The show provides diverse programming in and around the folk genre, according to the program website, and is broadcast from WVBR in Ithaca.

Phil Shapiro M.A. ’69, the founder and host of the show, once led the live folk concerts and continues to participate in the program. Shapiro has entertained audience members for decades with the speeches he gives prior to every Sunday show, where he explains the proper way to promote folk music on the radio.

Prior to the digitization, Shapiro kept the nearly 1,500 shows within his home on tapes and CDs, according to Evan Earle ’02, M.S. ’14, the University’s archivist. In order to avoid the deterioration of the recordings, the Cornell University Library has begun to digitize the tapes.

“As a townie, I recall listening to the show on occasion growing up and have attended some performances in person,” Earle said.

Earle said that Shapiro wanted the collection be made available for use, rather than simply be stored.

“Since playing analog reels like this can put the material at risk, digitizing the items makes the material usable for scholarship and for enjoyment,” Earle said.

Unlike many radio shows today, “Bound for Glory” does not promote particular views within the current political climate, according to Earle. Instead, the show focuses on simply enjoying the music.

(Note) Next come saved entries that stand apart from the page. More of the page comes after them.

Definition builtInPresets : object num :=
  [("Radial Gradient",
    VObj false
      [("grid", VObj false [("cols", num_ 15); ("rows", num_ 15);
                            ("cellSize", num_ 40);
                            ("symmetry", VStr "radial");
                            ("symmetryCount", num_ 8)]);
       ("shape", VObj false [("type", VStr "circle"); ("size", dec_ 9 10);
                             ("scaleMode", VStr "easeOut");
                             ("scaleMin", dec_ 1 10);
                             ("scaleMax", num_ 1)]);
       ("palette", colors_ ["#ff6b6b"; "#feca57"; "#48dbfb"; "#ff9ff3";
                            "#54a0ff"])]);
   ("Geometric Mandala",
    VObj false
      [("grid", VObj false [("cols", num_ 12); ("rows", num_ 12);
                            ("cellSize", num_ 50);
                            ("symmetry", VStr "radial");
                            ("symmetryCount", num_ 12)]);
       ("shape", VObj false [("type", VStr "hexagon"); ("size", dec_ 7 10);
                             ("rotation", num_ 30);
                             ("scaleMode", VStr "linear");
                             ("scaleMin", dec_ 3 10);
                             ("scaleMax", dec_ 9 10)]);
       ("palette", colors_ ["#2d3436"; "#636e72"; "#b2bec3"; "#dfe6e9";
                            "#74b9ff"])]);
   ("Organic Swirl",
    VObj false
      [("grid", VObj false [("cols", num_ 20); ("rows", num_ 20);
                            ("cellSize", num_ 30);
                            ("symmetry", VStr "none")]);
       ("shape", VObj false [("type", VStr "circle"); ("size", dec_ 6 10);
                             ("scaleMode", VStr "swirl");
                             ("scaleMin", dec_ 2 10);
                             ("scaleMax", num_ 1);
                             ("scalePower", num_ 2)]);
       ("pattern", VObj false [("enabled", VBool true);
                               ("noiseScale", dec_ 2 10);
                               ("noiseIntensity", dec_ 6 10);
                               ("seed", num_ 42)]);
       ("palette", colors_ ["#00b894"; "#00cec9"; "#0984e3"; "#6c5ce7";
                            "#fd79a8"])]);
   ("Star Burst",
    VObj false
      [("grid", VObj false [("cols", num_ 10); ("rows", num_ 10);
                            ("cellSize", num_ 60);
                            ("symmetry", VStr "radial");
                            ("symmetryCount", num_ 6)]);
       ("shape", VObj false [("type", VStr "star"); ("size", dec_ 8 10);
                             ("rotation", num_ 0);
                             ("scaleMode", VStr "easeIn");
                             ("scaleMin", dec_ 1 10);
                             ("scaleMax", dec_ 12 10)]);
       ("palette", colors_ ["#ffeaa7"; "#fdcb6e"; "#e17055"; "#d63031";
                            "#e84393"])]);
   ("Minimal Cross",
    VObj false
      [("grid", VObj false [("cols", num_ 8); ("rows", num_ 8);
                            ("cellSize", num_ 70);
                            ("symmetry", VStr "both")]);
       ("shape", VObj false [("type", VStr "cross"); ("size", dec_ 6 10);
                             ("rotation", num_ 45);
                             ("scaleMode", VStr "linear");
                             ("scaleMin", dec_ 4 10);
                             ("scaleMax", num_ 1)]);
       ("palette", colors_ ["#2d3436"; "#636e72"; "#b2bec3"; "#dfe6e9";
                            "#ffffff"])]);
   ("Triangular Flow",
    VObj false
      [("grid", VObj false [("cols", num_ 16); ("rows", num_ 16);
                            ("cellSize", num_ 35);
                            ("symmetry", VStr "vertical")]);
       ("shape", VObj false [("type", VStr "triangle");
                             ("size", dec_ 75 100);
                             ("rotation", num_ 0);
                             ("scaleMode", VStr "easeInOut");
                             ("scaleMin", dec_ 3 10);
                             ("scaleMax", num_ 1)]);
       ("palette", colors_ ["#a8e6cf"; "#dcedc1"; "#ffd3b6"; "#ffaaa5";
                            "#ff8b94"])]);
   ("Neon Circles",
    VObj false
      [("grid", VObj false [("cols", num_ 8); ("rows", num_ 8);
                            ("cellSize", num_ 80);
                            ("symmetry", VStr "none")]);
       ("shape", VObj false [("type", VStr "circle"); ("size", dec_ 12 10);
                             ("scaleMode", VStr "linear");
                             ("scaleMin", dec_ 2 10);
                             ("scaleMax", num_ 1);
                             ("blendMode", VStr "add")]);
       ("palette", colors_ ["#ff00ff"; "#00ffff"; "#ffff00"; "#ff0080";
                            "#8000ff"])]);
   ("Diamond Echo",
    VObj false
      [("grid", VObj false [("cols", num_ 14); ("rows", num_ 14);
                            ("cellSize", num_ 45);
                            ("symmetry", VStr "horizontal")]);
       ("shape", VObj false [("type", VStr "diamond");
                             ("size", dec_ 65 100);
                             ("rotation", num_ 0);
                             ("scaleMode", VStr "step");
                             ("scaleMin", dec_ 2 10);
                             ("scaleMax", num_ 1)]);
       ("palette", colors_ ["#2c3e50"; "#34495e"; "#7f8c8d"; "#95a5a6";
                            "#bdc3c7"])]);
   ("Hearts Bloom",
    VObj false
      [("grid", VObj false [("cols", num_ 10); ("rows", num_ 10);
                            ("cellSize", num_ 55);
                            ("symmetry", VStr "radial");
                            ("symmetryCount", num_ 8)]);
       ("shape", VObj false [("type", VStr "heart"); ("size", dec_ 7 10);
                             ("rotation", num_ 0);
                             ("scaleMode", VStr "easeOut");
                             ("scaleMin", dec_ 15 100);
                             ("scaleMax", dec_ 9 10)]);
       ("palette", colors_ ["#ff9a9e"; "#fecfef"; "#fad0c4"; "#ffecd2";
                            "#fcb69f"])]);
   ("Noise Texture",
    VObj false
      [("grid", VObj false [("cols", num_ 25); ("rows", num_ 25);
                            ("cellSize", num_ 24);
                            ("symmetry", VStr "none")]);
       ("shape", VObj false [("type", VStr "square"); ("size", dec_ 9 10);
                             ("rotation", num_ 45);
                             ("scaleMode", VStr "linear");
                             ("scaleMin", dec_ 1 10);
                             ("scaleMax", dec_ 5 10)]);
       ("pattern", VObj false [("enabled", VBool true);
                               ("noiseScale", dec_ 3 10);
                               ("noiseIntensity", dec_ 8 10);
                               ("seed", num_ 123)]);
       ("palette", colors_ ["#1a1a2e"; "#16213e"; "#0f3460"; "#533483";
                            "#e94560"])]);
   ("Retro Grid",
    VObj false
      [("grid", VObj false [("cols", num_ 12); ("rows", num_ 8);
                            ("cellSize", num_ 60);
                            ("symmetry", VStr "horizontal")]);
       ("shape", VObj false [("type", VStr "square"); ("size", dec_ 5 10);
                             ("rotation", num_ 0);
                             ("scaleMode", VStr "linear");
                             ("scaleMin", dec_ 3 10);
                             ("scaleMax", num_ 1)]);
       ("palette", colors_ ["#ff006e"; "#8338ec"; "#3a86ff"; "#06ffa5";
                            "#ffbe0b"])]);
   ("Spiral Galaxy",
    VObj false
      [("grid", VObj false [("cols", num_ 20); ("rows", num_ 20);
                            ("cellSize", num_ 30);
                            ("symmetry", VStr "radial");
                            ("symmetryCount", num_ 5)]);
       ("shape", VObj false [("type", VStr "circle"); ("size", dec_ 5 10);
                             ("rotation", num_ 0);
                             ("scaleMode", VStr "swirl");
                             ("scaleMin", dec_ 1 10);
                             ("scaleMax", dec_ 8 10);
                             ("scalePower", num_ 3)]);
       ("pattern", VObj false [("enabled", VBool true);
                               ("noiseScale", dec_ 15 100);
                               ("noiseIntensity", dec_ 4 10);
                               ("seed", num_ 777)]);
       ("palette", colors_ ["#0c0c1d"; "#16213e"; "#4a1c40"; "#c7417b";
                            "#ff9a8b"])])].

“Bound for Glory” has featured numerous musicians that have led promising music careers. Most recently, the show has hosted John Specker, a well-known fiddler, and Richie and Rosie, who are known for their work with American Old Time music.

“We very much want to continue to digitize the rest of the collection. We estimated that the entire 1,500+ show archive could cost over $200,0000 to properly digitize and preserve,” said Earle, in regards to the completion of the project. “The first batch of digitization was funded mainly through crowdfunding, and we hope we can continue to get support to make more of this fantastic collection available and preserved for the future.”

The digitized shows can be found in the Division of Rare and Manuscript Collections in Kroch Library.